IOC containers under the. NET technical system include spring. NET and Castle. Spring. NET is an IOC container transplanted from spring in Java, and Castle's IOC container is part of the Windsor. They are both lightweight frameworks and mature, among which spring. net has been gradually applied to various projects.
7 What should I pay attention to when using the IOC framework?
The use of IOC framework products can bring great benefits to our development process, but we also need to fully understand the disadvantages of introducing the IOC framework, so that we can be aware of it and eliminate the abuse of the framework.
First, because the third-party IOC container is introduced in the software system, the process of generating objects becomes a little complicated. It was originally a task between the two, and there was another procedure out of thin air. Therefore, when we first started using the IOC framework, we felt that the system was not very intuitive. Therefore, the introduction of a new framework will increase the training cost for team members to learn and understand.
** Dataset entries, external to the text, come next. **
(* ===== verification/Device.v ===== *)
(** * [device.c]: devices, and the console of [kservice.c]

    A device is a record of the kernel state; the functions of its driver are
    numbers whose meaning is the parameter [drv].  A call runs on the kernel
    state and the memory together, as drivers read and write buffers.
    [rt_kprintf] formats into [rt_log_buf] and writes to the console device. *)
From Stdlib Require Import Ascii.
From S2P Require Import Prelude Kservice Ram Strings RtList KMonad Printf KState KPrim Scheduler Object TimerBase Thread Timer Ipc Mem.
Local Open Scope Z_scope.
Local Open Scope kmonad_scope.

(** ** What the functions of the drivers do, by number *)
Record driver (D : Type -> Type) := Driver {
  drv_init : nat -> nat -> D Z;                    (** [dev->init(dev)] *)
  drv_open : nat -> nat -> Z -> D Z;               (** [dev->open(dev, oflag)] *)
  drv_close : nat -> nat -> D Z;                   (** [dev->close(dev)] *)
  drv_read : nat -> nat -> Z -> Z -> Z -> D Z;     (** [dev->read(dev, pos, buffer, size)] *)
  drv_write : nat -> nat -> Z -> Z -> Z -> D Z;    (** [dev->write(dev, pos, buffer, size)] *)
  drv_control : nat -> nat -> Z -> Z -> D Z;       (** [dev->control(dev, cmd, arg)] *)
}.
#[global] Arguments drv_init {D}. #[global] Arguments drv_open {D}. #[global] Arguments drv_close {D}.
#[global] Arguments drv_read {D}. #[global] Arguments drv_write {D}. #[global] Arguments drv_control {D}.

Module Device.
Import Kservice Scheduler Object Thread Ram Strings Printf Mem.
Local Arguments ch a%_char_scope.

Definition RT_ENOSYS : Z := 6.
Definition RT_EBUSY : Z := 7.

Definition RT_DEVICE_FLAG_STANDALONE : Z := 0x008.
Definition RT_DEVICE_FLAG_ACTIVATED : Z := 0x010.
Definition RT_DEVICE_FLAG_STREAM : Z := 0x040.
Definition RT_DEVICE_OFLAG_CLOSE : Z := 0x000.
Definition RT_DEVICE_OFLAG_RDWR : Z := 0x003.
Definition RT_DEVICE_OFLAG_OPEN : Z := 0x008.
Definition RT_DEVICE_OFLAG_MASK : Z := 0xf0f.
Definition RT_CONSOLEBUF_SIZE : Z := 1024.

(** [sizeof(struct rt_device)] on this target (an [enum] has one byte). *)
Definition sizeof_rt_device : Z := 72.

(** The device [rt_memset] leaves. *)
Definition zero_device (type : Z) : rt_device :=
  Device (Object (replicate RT_NAME_MAX 0) 0 0) type 0 0 0 None None None None None None None None.

Section ops.
Context {L : Type} {St : ListStore loc L}.
Abbreviation K := (M (kst L)).
Abbreviation H := (M (kst L * heap)).

Context (drv : driver (fun A => H A)).

Definition get_device (i : nat) : K rt_device :=
  let! m := gets k_devices in lift_opt Bad_pointer (m !! i).
Definition put_device (i : nat) (d : rt_device) : K unit :=
  modify (fun s => set_devices (<[i := d]> s.(k_devices)) s).
Definition upd_device (i : nat) (f : rt_device -> rt_device) : K unit :=
  let! d := get_device i in put_device i (f d).

(** ** The registry *)
(** [rt_device_find]. *)
Definition rt_device_find (name : list Z) : K (option nat) :=
  let! self := rt_thread_self in
  (if bool_decide (self <> None) then rt_enter_critical else ret tt) ;!
  let information := rt_object_get_information RT_Object_Class_Device in
  rt_assert (bool_decide (information <> None)) ;!
  let! information := lift_opt Bad_pointer information in
  let! node := list_next information in
  let! fuel := list_fuel in
  let! object := object_find_loop fuel information node name in
  let! self := rt_thread_self in
  (if bool_decide (self <> None) then rt_exit_critical else ret tt) ;!
  match object with
  | Some (ODevice i) => ret (Some i)
  | Some _ => fail Bad_pointer
  | None => ret None
  end.

(** [rt_device_register]. *)
Definition rt_device_register (dev : option nat) (name : list Z) (flags : Z) : K Z :=
  match dev with
  | None => ret (- RT_ERROR)
  | Some dev =>
      let! found := rt_device_find name in
      if bool_decide (found <> None) then ret (- RT_ERROR)
      else
        rt_object_init (ODevice dev) RT_Object_Class_Device name ;!
        upd_device dev (set_dev_flag flags) ;!
        upd_device dev (set_dev_ref_count 0) ;!
        upd_device dev (set_dev_open_flag 0) ;!
        ret RT_EOK
  end.

(** [rt_device_unregister]. *)
Definition rt_device_unregister (dev : nat) : K Z :=
  rt_object_detach (ODevice dev) ;!
  ret RT_EOK.

(** [rt_device_init_all]. *)
Definition rt_device_init_all : K Z := ret RT_EOK.

(** [rt_device_create]: the number of a device on the heap is its address. *)
Definition rt_device_create (type attach_size : Z) : H (option nat) :=
  let size := RT_ALIGN sizeof_rt_device RT_ALIGN_SIZE + attach_size in
  let! device := rt_malloc (u32 size) in
  if device =? 0 then ret None
  else
    on_heap (ram_op (fun m => rt_memset m device 0 sizeof_rt_device)) ;!
    kernel (put_device (Z.to_nat device) (zero_device type)) ;!
    ret (Some (Z.to_nat device)).

(** [rt_device_destroy]. *)
Definition rt_device_destroy (device : nat) : H unit :=
  kernel (rt_device_unregister device) ;!
  kernel (modify (fun s => set_devices (delete device s.(k_devices)) s)) ;!
  rt_free (Z.of_nat device).

(** ** Reading, writing, control *)
(** [rt_device_read]. *)
Definition rt_device_read (dev : nat) (pos buffer size : Z) : H Z :=
  let! d := kernel (get_device dev) in
  if d.(dev_ref_count) =? 0 then
    kernel (rt_set_errno (- RT_ERROR)) ;! ret 0
  else
    match d.(dev_read) with
    | Some f => drv.(drv_read) f dev pos buffer size
    | None => kernel (rt_set_errno (- RT_ENOSYS)) ;! ret 0
    end.

(** [rt_device_write]. *)
Definition rt_device_write (dev : nat) (pos buffer size : Z) : H Z :=
  let! d := kernel (get_device dev) in
  if d.(dev_ref_count) =? 0 then
    kernel (rt_set_errno (- RT_ERROR)) ;! ret 0
  else
    match d.(dev_write) with
    | Some f => drv.(drv_write) f dev pos buffer size
    | None => kernel (rt_set_errno (- RT_ENOSYS)) ;! ret 0
    end.

(** [rt_device_control]. *)
Definition rt_device_control (dev : nat) (cmd arg : Z) : H Z :=
  let! d := kernel (get_device dev) in
  match d.(dev_control) with
  | Some f => drv.(drv_control) f dev cmd arg
  | None => ret (- RT_ENOSYS)
  end.

(** [rt_device_set_rx_indicate], [rt_device_set_tx_complete]. *)
Definition rt_device_set_rx_indicate (dev : nat) (rx_ind : option nat) : K Z :=
  upd_device dev (set_dev_rx_indicate rx_ind) ;! ret RT_EOK.
Definition rt_device_set_tx_complete (dev : nat) (tx_done : option nat) : K Z :=
  upd_device dev (set_dev_tx_complete tx_done) ;! ret RT_EOK.

(** ** The console *)
(** A computation on the memory. *)
Definition on_ram {A} (m : M ram A) : H A := fun s =>
  match m s.2.(hp_ram) with
  | Ok a r => Ok a (s.1, set_hp_ram r s.2)
  | Switch _ _ _ _ => Err Hang
  | Err e => Err e
  end.

(** The buffer [rt_log_buf]. *)
Context (rt_log_buf : Z).

(** [rt_hw_console_output]: empty, and not overridden by the board. *)
Definition rt_hw_console_output (str : Z) : K unit := ret tt.

(** Write to the console device in stream mode. *)
Definition console_write (dev : nat) (str len : Z) : H unit :=
  let! d := kernel (get_device dev) in
  let old_flag := d.(dev_open_flag) in
  kernel (upd_device dev (fun d => set_dev_open_flag (Z.lor d.(dev_open_flag) RT_DEVICE_FLAG_STREAM) d)) ;!
  rt_device_write dev 0 str len ;!
  kernel (upd_device dev (set_dev_open_flag old_flag)).

(** [rt_kputs]; 0 is RT_NULL. *)
Definition rt_kputs (str : Z) : H unit :=
  if str =? 0 then ret tt
  else
    let! console := kernel (gets k_console) in
    match console with
    | None => kernel (rt_hw_console_output str)
    | Some dev =>
        let! h := gets snd in
        let! len := lift_opt Bad_pointer (rt_strlen h.(hp_ram) str) in
        console_write dev str len
    end.

(** [rt_kprintf]. *)
Definition rt_kprintf (fmt : list Z) (args : list va) : H unit :=
  let! length := on_ram (rt_vsnprintf rt_log_buf (RT_CONSOLEBUF_SIZE - 1) fmt args) in
  let length := u32 length in
  let length := if RT_CONSOLEBUF_SIZE - 1 <? length then RT_CONSOLEBUF_SIZE - 1 else length in
  let! console := kernel (gets k_console) in
  match console with
  | None => kernel (rt_hw_console_output rt_log_buf)
  | Some dev => console_write dev rt_log_buf length
  end.

(** The message of a failed initialisation. *)
Definition init_failed_fmt : list Z :=
  (ch <$> ["T"; "o"; " "; "i"; "n"; "i"; "t"; "i"; "a"; "l"; "i"; "z"; "e"; " "; "d"; "e"; "v"; "i"; "c"; "e"; ":";
    "%"; "s"; " "; "f"; "a"; "i"; "l"; "e"; "d"; "."; " "; "T"; "h"; "e"; " "; "e"; "r"; "r"; "o"; "r"; " ";
    "c"; "o"; "d"; "e"; " "; "i"; "s"; " "; "%"; "d"]%char) ++ [10].

(** The characters of a name before its terminator. *)
Fixpoint name_text (name : list Z) : list Z :=
  match name with [] => [] | c :: name => if c =? 0 then [] else c :: name_text name end.

(** ** Initialising, opening, closing *)
(** Call the driver's [init], if any; the result. *)
Definition call_init (dev : nat) (d : rt_device) : H Z :=
  match d.(dev_init) with
  | None => ret RT_EOK
  | Some f =>
      let! result := drv.(drv_init) f dev in
      (if negb (result =? RT_EOK) then
         let! d := kernel (get_device dev) in
         rt_kprintf init_failed_fmt [VStr (Some (name_text d.(dev_parent).(o_name))); VInt result]
       else ret tt) ;!
      ret result
  end.

Definition activate (dev : nat) : K unit :=
  upd_device dev (fun d => set_dev_flag (Z.lor d.(dev_flag) RT_DEVICE_FLAG_ACTIVATED) d).

(** [rt_device_init]. *)
Definition rt_device_init (dev : nat) : H Z :=
  let! d := kernel (get_device dev) in
  if bool_decide (d.(dev_init) <> None) && (Z.land d.(dev_flag) RT_DEVICE_FLAG_ACTIVATED =? 0) then
    let! result := call_init dev d in
    (if result =? RT_EOK then kernel (activate dev) else ret tt) ;!
    ret result
  else ret RT_EOK.

(** [rt_device_open] from the test of the stand-alone flag on. *)
Definition device_open (dev : nat) (oflag : Z) : H Z :=
  let! d := kernel (get_device dev) in
  if negb (Z.land d.(dev_flag) RT_DEVICE_FLAG_STANDALONE =? 0) && negb (Z.land d.(dev_open_flag) RT_DEVICE_OFLAG_OPEN =? 0)
  then ret (- RT_EBUSY)
  else
    let! result :=
      match d.(dev_open) with
      | Some f => drv.(drv_open) f dev oflag
      | None => kernel (upd_device dev (set_dev_open_flag (Z.land oflag RT_DEVICE_OFLAG_MASK))) ;! ret RT_EOK
      end in
    (if (result =? RT_EOK) || (result =? - RT_ENOSYS) then
       kernel (upd_device dev (fun d => set_dev_open_flag (Z.lor d.(dev_open_flag) RT_DEVICE_OFLAG_OPEN) d)) ;!
       kernel (upd_device dev (fun d => set_dev_ref_count (u8 (d.(dev_ref_count) + 1)) d)) ;!
       let! d := kernel (get_device dev) in
       rt_assert (negb (d.(dev_ref_count) =? 0))
     else ret tt) ;!
    ret result.

(** [rt_device_open]. *)
Definition rt_device_open (dev : nat) (oflag : Z) : H Z :=
  let! d := kernel (get_device dev) in
  if Z.land d.(dev_flag) RT_DEVICE_FLAG_ACTIVATED =? 0 then
    let! result := call_init dev d in
    if negb (result =? RT_EOK) then ret result
    else kernel (activate dev) ;! device_open dev oflag
  else device_open dev oflag.

(** [rt_device_close]. *)
Definition rt_device_close (dev : nat) : H Z :=
  let! d := kernel (get_device dev) in
  if d.(dev_ref_count) =? 0 then ret (- RT_ERROR)
  else
    kernel (put_device dev (set_dev_ref_count (u8 (d.(dev_ref_count) - 1)) d)) ;!
    let! d := kernel (get_device dev) in
    if negb (d.(dev_ref_count) =? 0) then ret RT_EOK
    else
      let! result :=
        match d.(dev_close) with Some f => drv.(drv_close) f dev | None => ret RT_EOK end in
      (if (result =? RT_EOK) || (result =? - RT_ENOSYS)
       then kernel (upd_device dev (set_dev_open_flag RT_DEVICE_OFLAG_CLOSE)) else ret tt) ;!
      ret result.

(** ** Choosing the console *)
Definition rt_console_get_device : K (option nat) := gets k_console.

(** [rt_console_set_device]. *)
Definition rt_console_set_device (name : list Z) : H (option nat) :=
  let! old := kernel (gets k_console) in
  let! new := kernel (rt_device_find name) in
  match new with
  | None => ret old
  | Some new =>
      let! console := kernel (gets k_console) in
      (match console with Some dev => rt_device_close dev ;! ret tt | None => ret tt end) ;!
      rt_device_open new (Z.lor RT_DEVICE_OFLAG_RDWR RT_DEVICE_FLAG_STREAM) ;!
      kernel (modify (set_console (Some new))) ;!
      ret old
  end.
End ops.
End Device.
In the future operation and maintenance, new entrants must have the same knowledge system.
Second, because the IOC container generates objects through reflection, there is a certain loss in the running efficiency. If you want to pursue operational efficiency, you must weigh it.
Third, for IOC framework products (such as spring), a large amount of preparation work is required, which is complicated. For some small projects, it may also increase work costs objectively.
Fourth, the maturity of the IOC framework product itself needs to be evaluated. If an immature IOC framework product is introduced, it will affect the entire project, so this is also a hidden risk.
We can conclude that some projects or products with a low workload are not suitable for IOC framework products. In addition, if the team members lack the knowledge and ability, do not rashly introduce IOC framework products. Finally, projects or products with special emphasis on operational efficiency are not suitable for introducing IOC framework products, such as Web websites.